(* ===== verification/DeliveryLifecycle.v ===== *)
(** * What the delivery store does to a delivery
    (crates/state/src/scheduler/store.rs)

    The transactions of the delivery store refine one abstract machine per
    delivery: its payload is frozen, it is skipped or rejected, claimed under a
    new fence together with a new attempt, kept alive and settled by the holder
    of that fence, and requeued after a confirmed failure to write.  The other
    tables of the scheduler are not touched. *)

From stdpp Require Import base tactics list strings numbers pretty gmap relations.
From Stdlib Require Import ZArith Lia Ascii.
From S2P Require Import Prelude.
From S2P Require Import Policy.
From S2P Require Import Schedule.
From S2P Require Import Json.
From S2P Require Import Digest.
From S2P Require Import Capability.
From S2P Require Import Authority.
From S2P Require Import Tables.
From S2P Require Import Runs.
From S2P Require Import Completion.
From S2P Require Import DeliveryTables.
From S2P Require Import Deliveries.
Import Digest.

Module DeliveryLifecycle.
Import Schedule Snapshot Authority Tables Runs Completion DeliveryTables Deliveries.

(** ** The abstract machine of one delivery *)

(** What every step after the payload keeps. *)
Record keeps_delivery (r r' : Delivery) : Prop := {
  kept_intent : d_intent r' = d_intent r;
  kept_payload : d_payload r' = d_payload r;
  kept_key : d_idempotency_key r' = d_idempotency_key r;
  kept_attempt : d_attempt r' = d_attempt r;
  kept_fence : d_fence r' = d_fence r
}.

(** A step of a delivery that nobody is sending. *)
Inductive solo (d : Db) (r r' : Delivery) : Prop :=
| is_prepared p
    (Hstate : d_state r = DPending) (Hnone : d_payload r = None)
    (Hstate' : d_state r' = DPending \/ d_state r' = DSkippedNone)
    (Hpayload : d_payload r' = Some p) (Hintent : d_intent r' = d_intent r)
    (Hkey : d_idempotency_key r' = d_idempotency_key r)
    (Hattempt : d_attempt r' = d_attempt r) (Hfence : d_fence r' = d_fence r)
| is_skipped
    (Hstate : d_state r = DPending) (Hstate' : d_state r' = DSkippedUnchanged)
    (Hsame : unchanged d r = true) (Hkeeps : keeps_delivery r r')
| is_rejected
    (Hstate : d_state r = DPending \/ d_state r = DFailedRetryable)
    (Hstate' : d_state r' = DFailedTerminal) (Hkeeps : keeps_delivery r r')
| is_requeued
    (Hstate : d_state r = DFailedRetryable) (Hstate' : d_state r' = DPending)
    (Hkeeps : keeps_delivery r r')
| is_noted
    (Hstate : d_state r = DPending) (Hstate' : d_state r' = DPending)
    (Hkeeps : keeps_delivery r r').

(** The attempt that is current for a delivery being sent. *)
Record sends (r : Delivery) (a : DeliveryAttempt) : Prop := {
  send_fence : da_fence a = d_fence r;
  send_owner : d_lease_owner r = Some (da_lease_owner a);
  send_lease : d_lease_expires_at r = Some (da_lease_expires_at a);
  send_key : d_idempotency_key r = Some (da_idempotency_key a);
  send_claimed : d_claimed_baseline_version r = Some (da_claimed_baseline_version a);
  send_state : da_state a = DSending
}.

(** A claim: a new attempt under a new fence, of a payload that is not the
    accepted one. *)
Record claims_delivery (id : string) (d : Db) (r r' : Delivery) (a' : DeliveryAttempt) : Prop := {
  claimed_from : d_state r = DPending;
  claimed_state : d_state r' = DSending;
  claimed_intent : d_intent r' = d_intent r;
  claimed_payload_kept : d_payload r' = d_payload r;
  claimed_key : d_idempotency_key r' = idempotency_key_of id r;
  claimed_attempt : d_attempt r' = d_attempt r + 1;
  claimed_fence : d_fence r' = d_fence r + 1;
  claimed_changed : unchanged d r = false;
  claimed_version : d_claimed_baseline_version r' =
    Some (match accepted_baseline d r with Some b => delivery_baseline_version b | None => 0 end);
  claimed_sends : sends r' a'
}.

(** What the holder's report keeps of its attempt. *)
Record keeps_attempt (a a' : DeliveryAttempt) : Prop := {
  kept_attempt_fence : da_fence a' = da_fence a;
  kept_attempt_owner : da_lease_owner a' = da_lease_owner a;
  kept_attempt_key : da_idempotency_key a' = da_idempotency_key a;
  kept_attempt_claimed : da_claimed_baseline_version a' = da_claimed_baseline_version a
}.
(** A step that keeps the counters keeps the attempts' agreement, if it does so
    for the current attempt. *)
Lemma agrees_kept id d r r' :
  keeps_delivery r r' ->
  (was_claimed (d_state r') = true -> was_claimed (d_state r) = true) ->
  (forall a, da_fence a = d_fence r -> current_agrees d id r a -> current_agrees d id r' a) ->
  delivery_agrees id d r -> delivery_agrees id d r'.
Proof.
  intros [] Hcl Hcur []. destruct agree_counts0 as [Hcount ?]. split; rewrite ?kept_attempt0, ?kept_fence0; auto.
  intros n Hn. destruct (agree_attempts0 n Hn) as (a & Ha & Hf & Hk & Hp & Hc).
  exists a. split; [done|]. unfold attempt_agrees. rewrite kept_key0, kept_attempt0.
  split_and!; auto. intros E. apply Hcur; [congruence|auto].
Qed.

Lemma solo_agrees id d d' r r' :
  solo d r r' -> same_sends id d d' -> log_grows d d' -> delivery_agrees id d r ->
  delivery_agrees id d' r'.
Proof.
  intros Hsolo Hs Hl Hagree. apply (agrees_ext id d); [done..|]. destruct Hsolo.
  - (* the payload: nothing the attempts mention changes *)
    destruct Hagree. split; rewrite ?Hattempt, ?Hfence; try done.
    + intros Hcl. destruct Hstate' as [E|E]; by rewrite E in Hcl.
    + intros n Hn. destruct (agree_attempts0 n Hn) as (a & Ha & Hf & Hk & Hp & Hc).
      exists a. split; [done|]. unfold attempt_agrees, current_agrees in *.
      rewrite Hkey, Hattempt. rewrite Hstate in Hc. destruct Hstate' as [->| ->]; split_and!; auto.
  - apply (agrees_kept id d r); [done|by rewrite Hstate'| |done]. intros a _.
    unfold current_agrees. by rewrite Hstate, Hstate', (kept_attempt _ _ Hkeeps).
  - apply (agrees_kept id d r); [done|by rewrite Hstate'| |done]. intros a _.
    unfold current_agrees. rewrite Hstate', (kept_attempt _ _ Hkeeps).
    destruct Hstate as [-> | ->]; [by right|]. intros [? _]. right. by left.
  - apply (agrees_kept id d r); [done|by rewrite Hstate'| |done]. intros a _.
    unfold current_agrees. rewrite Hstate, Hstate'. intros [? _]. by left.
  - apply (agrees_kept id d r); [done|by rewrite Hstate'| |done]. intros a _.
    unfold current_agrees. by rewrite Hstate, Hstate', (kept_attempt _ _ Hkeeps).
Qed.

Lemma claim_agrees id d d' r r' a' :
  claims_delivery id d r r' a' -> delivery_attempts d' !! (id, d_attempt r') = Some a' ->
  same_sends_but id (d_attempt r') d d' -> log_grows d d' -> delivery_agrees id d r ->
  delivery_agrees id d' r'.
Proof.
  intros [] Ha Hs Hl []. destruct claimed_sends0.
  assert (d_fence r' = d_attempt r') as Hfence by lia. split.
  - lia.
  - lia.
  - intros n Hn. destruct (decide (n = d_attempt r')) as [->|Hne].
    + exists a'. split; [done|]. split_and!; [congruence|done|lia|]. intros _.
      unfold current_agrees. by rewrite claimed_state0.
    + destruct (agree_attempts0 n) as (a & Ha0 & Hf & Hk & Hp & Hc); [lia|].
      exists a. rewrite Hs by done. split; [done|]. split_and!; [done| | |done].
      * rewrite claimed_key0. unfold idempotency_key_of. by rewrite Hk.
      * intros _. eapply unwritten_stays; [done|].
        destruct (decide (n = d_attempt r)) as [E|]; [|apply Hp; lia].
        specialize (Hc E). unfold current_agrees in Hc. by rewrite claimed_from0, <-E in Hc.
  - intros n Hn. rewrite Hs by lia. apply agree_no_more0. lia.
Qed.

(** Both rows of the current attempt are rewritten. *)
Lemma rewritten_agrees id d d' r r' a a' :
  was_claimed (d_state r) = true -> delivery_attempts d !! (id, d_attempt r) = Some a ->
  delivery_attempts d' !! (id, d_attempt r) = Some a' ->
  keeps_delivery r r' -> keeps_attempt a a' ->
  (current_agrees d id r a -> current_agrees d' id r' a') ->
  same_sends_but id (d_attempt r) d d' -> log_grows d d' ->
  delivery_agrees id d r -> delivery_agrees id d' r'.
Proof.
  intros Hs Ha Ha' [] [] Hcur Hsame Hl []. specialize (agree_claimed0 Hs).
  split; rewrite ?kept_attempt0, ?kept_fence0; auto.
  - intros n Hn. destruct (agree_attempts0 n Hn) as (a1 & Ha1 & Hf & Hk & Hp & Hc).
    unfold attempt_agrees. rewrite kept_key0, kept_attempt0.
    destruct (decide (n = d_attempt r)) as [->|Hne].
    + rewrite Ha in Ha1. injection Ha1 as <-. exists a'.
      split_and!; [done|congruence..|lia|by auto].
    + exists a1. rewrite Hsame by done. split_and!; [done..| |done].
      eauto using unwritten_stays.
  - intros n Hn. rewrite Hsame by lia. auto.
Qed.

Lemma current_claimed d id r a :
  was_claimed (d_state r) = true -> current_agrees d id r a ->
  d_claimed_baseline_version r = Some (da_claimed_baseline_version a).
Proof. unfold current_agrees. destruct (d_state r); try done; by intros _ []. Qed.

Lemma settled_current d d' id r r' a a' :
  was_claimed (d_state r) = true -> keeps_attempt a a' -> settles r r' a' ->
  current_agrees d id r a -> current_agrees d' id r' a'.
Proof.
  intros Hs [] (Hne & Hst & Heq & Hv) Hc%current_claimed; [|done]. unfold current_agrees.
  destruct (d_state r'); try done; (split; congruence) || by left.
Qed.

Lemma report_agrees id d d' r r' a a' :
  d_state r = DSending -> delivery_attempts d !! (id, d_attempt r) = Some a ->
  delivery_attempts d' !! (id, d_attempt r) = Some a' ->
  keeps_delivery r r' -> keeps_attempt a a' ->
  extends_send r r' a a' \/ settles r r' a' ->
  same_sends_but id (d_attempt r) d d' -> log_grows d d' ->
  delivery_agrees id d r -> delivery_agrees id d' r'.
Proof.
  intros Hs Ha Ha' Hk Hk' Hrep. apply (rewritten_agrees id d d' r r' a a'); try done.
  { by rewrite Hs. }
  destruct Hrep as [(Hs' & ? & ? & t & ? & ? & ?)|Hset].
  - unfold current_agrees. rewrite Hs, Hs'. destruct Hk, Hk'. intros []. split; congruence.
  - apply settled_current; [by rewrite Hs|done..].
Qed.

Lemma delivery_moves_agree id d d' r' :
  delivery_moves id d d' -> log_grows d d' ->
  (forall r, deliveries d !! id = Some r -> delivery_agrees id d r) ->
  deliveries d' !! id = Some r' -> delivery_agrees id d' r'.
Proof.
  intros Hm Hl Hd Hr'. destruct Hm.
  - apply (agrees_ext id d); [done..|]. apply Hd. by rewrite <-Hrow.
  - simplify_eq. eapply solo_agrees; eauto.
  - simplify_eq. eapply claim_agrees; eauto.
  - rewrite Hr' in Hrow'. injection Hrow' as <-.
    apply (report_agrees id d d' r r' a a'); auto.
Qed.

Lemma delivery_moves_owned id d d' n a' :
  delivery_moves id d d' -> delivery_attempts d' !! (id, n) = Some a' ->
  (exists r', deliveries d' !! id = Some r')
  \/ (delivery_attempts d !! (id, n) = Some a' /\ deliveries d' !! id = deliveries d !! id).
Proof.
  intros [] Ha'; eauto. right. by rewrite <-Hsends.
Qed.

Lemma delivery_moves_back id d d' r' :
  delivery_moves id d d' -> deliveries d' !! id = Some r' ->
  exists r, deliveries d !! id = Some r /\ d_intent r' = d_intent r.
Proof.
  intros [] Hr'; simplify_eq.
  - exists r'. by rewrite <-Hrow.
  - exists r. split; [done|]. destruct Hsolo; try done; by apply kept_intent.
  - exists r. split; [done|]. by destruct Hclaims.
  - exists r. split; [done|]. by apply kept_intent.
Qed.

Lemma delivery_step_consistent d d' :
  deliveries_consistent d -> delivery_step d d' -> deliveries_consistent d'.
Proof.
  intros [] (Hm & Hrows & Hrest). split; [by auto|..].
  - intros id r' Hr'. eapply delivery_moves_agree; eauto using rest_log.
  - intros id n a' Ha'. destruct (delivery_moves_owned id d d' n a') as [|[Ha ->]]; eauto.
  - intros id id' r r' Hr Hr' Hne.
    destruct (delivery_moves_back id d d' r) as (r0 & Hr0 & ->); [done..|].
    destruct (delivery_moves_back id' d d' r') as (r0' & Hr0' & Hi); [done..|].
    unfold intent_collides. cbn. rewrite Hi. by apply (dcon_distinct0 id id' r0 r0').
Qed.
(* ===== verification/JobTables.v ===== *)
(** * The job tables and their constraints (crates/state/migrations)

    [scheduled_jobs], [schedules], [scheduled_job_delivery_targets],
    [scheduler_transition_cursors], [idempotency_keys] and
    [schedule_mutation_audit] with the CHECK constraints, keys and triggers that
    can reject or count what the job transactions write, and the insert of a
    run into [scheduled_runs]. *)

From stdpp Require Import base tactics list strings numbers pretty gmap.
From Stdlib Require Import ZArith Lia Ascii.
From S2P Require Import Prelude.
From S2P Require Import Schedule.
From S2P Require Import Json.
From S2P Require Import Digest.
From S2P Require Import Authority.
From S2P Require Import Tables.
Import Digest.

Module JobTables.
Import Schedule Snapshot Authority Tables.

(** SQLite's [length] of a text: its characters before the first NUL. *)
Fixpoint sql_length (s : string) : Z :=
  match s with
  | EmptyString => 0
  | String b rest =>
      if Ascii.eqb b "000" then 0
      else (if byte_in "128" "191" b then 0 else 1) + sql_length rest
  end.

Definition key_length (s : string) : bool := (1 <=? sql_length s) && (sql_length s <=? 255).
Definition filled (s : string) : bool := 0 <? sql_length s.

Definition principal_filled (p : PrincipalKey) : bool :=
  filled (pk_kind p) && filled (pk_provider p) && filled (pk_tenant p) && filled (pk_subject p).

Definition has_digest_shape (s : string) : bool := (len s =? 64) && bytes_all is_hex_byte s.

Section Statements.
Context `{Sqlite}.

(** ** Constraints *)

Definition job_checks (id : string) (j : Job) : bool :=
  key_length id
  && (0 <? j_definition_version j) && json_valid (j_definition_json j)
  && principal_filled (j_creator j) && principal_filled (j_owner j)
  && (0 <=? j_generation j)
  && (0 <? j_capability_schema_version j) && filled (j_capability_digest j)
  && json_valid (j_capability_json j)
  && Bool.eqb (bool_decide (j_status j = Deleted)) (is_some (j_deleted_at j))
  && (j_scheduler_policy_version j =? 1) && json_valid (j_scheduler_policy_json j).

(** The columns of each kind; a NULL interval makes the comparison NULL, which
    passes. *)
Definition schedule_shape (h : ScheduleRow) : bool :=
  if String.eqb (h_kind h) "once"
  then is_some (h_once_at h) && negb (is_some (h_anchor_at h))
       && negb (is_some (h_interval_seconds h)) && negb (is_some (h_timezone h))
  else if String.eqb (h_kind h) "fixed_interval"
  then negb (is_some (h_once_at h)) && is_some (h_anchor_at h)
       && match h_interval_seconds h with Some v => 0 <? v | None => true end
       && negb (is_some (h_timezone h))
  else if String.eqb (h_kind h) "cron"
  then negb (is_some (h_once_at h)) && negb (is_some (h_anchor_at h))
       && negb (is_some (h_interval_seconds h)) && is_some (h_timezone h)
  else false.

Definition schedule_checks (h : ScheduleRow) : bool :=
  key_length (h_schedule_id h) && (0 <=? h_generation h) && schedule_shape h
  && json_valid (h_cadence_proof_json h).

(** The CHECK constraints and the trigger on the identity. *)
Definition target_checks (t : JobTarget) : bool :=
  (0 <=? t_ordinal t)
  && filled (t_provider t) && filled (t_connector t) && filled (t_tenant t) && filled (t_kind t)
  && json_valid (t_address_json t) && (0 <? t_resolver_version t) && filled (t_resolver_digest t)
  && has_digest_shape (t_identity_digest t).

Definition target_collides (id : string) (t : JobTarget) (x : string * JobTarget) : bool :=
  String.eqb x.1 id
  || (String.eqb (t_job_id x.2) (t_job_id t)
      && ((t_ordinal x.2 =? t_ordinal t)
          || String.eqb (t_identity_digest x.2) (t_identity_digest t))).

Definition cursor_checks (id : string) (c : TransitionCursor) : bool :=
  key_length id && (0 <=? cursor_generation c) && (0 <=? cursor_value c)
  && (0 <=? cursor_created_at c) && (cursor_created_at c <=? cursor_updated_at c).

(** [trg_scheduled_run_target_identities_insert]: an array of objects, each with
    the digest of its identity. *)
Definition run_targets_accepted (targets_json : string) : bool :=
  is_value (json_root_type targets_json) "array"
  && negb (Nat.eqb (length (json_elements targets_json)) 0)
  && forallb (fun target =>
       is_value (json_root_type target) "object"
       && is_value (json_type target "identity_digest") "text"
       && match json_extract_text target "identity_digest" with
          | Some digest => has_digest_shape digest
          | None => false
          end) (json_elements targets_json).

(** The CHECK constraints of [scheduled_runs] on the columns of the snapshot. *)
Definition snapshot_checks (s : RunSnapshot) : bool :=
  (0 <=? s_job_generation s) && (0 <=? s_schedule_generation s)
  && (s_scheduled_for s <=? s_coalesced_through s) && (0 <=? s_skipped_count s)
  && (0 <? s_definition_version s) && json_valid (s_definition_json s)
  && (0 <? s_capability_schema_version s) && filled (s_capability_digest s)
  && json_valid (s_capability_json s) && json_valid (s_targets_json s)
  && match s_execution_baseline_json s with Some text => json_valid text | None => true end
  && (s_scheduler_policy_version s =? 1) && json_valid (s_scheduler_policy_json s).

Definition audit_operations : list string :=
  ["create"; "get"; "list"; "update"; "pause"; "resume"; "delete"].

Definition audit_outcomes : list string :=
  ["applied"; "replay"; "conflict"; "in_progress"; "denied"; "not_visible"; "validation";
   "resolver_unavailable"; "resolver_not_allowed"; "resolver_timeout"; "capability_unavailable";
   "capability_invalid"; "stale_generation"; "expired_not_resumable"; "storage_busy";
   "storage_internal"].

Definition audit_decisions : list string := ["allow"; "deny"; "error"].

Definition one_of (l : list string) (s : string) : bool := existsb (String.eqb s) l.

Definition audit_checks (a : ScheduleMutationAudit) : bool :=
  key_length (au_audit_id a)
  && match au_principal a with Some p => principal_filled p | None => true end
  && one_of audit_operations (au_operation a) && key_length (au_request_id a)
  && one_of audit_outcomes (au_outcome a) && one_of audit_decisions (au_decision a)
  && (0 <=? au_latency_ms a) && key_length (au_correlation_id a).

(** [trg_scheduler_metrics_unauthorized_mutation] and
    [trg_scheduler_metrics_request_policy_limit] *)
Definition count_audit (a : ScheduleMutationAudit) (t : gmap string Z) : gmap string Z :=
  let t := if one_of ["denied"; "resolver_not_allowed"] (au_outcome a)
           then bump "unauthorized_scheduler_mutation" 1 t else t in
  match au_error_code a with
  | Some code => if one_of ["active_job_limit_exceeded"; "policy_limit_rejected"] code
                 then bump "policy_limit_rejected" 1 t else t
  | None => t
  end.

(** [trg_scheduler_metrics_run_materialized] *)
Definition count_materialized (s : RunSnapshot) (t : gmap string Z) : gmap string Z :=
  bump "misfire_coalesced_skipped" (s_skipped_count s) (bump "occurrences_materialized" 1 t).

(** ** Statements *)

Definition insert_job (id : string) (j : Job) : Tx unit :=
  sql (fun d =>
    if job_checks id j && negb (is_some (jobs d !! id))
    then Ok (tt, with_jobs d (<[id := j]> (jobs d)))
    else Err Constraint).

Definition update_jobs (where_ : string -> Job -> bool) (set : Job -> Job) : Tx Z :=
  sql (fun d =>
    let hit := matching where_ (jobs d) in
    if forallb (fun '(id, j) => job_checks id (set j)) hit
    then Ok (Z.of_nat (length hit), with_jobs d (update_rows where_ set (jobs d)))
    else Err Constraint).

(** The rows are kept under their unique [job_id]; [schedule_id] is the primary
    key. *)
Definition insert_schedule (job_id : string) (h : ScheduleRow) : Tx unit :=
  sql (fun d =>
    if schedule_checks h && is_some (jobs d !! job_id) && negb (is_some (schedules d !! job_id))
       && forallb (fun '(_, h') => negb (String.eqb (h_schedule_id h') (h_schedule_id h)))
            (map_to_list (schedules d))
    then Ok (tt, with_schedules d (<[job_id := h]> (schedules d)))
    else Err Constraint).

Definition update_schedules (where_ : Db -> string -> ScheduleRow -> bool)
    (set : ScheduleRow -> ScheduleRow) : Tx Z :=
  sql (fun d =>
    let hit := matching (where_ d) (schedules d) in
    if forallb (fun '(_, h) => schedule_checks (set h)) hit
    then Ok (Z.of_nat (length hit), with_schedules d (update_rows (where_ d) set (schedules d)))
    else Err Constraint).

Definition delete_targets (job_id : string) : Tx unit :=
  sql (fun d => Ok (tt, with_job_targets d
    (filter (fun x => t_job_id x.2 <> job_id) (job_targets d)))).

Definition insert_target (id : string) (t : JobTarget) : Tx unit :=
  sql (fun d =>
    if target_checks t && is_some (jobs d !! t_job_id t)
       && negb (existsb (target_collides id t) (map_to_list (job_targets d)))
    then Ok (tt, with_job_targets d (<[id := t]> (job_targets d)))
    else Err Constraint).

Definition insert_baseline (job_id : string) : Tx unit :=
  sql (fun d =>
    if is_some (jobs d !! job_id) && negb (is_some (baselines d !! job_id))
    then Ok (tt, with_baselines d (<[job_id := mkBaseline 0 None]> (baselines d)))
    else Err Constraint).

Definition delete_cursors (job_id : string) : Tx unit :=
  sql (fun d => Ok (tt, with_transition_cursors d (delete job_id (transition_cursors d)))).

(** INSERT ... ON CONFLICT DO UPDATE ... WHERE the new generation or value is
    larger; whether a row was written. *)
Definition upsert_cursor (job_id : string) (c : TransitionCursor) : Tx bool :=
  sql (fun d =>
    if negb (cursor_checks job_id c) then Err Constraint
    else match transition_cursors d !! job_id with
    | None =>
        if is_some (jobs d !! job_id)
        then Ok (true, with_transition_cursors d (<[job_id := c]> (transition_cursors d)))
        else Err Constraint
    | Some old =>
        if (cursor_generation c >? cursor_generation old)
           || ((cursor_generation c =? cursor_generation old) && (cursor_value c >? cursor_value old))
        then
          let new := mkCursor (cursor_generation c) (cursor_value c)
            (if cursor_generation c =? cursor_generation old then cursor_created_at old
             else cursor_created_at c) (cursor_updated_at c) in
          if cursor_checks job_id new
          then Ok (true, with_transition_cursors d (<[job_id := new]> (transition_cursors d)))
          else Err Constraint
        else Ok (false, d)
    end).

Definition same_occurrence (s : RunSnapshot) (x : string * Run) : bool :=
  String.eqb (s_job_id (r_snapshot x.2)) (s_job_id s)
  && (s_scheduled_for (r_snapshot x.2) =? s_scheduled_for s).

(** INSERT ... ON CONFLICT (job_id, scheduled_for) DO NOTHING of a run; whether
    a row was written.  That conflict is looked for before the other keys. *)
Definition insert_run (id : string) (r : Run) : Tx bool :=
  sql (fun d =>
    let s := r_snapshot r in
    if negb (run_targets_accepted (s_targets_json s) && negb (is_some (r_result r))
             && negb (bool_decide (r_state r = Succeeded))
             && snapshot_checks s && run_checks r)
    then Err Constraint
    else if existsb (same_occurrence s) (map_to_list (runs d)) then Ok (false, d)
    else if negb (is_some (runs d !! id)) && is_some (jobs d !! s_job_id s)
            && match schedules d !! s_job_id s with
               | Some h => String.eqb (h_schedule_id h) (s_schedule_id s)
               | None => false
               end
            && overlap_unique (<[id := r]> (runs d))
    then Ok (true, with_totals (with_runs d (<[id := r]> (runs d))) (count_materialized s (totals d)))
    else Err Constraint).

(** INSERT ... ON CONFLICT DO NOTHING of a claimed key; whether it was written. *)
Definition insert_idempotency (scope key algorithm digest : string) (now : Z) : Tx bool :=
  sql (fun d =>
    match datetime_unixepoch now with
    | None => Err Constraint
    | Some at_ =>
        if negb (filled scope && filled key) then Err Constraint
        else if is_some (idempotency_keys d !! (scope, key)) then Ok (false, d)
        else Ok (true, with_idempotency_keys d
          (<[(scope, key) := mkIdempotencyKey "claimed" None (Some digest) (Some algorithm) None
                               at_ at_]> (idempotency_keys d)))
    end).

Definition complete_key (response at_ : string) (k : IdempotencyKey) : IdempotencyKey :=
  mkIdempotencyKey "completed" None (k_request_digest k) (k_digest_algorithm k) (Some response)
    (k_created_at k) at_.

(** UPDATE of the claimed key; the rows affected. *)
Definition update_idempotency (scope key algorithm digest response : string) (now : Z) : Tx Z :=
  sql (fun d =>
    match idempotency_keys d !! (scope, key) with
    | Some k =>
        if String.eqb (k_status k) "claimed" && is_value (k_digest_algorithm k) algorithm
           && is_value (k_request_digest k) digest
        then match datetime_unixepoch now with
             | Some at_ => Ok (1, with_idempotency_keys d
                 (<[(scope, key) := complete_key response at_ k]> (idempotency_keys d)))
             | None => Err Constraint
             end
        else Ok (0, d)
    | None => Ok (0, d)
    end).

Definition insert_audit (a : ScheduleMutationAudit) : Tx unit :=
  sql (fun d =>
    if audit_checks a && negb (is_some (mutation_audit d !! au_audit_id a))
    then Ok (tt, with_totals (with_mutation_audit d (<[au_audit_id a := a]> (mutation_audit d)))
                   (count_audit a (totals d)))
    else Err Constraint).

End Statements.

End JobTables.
------------------------------------------------
> ABOUT THIS TASK
Review the preceding data and report every line that includes the string "Record".

> TASK RESPONSE
Record keeps_delivery (r r' : Delivery) : Prop := {
Record sends (r : Delivery) (a : DeliveryAttempt) : Prop := {
Record claims_delivery (id : string) (d : Db) (r r' : Delivery) (a' : DeliveryAttempt) : Prop := {
Record keeps_attempt (a a' : DeliveryAttempt) : Prop := {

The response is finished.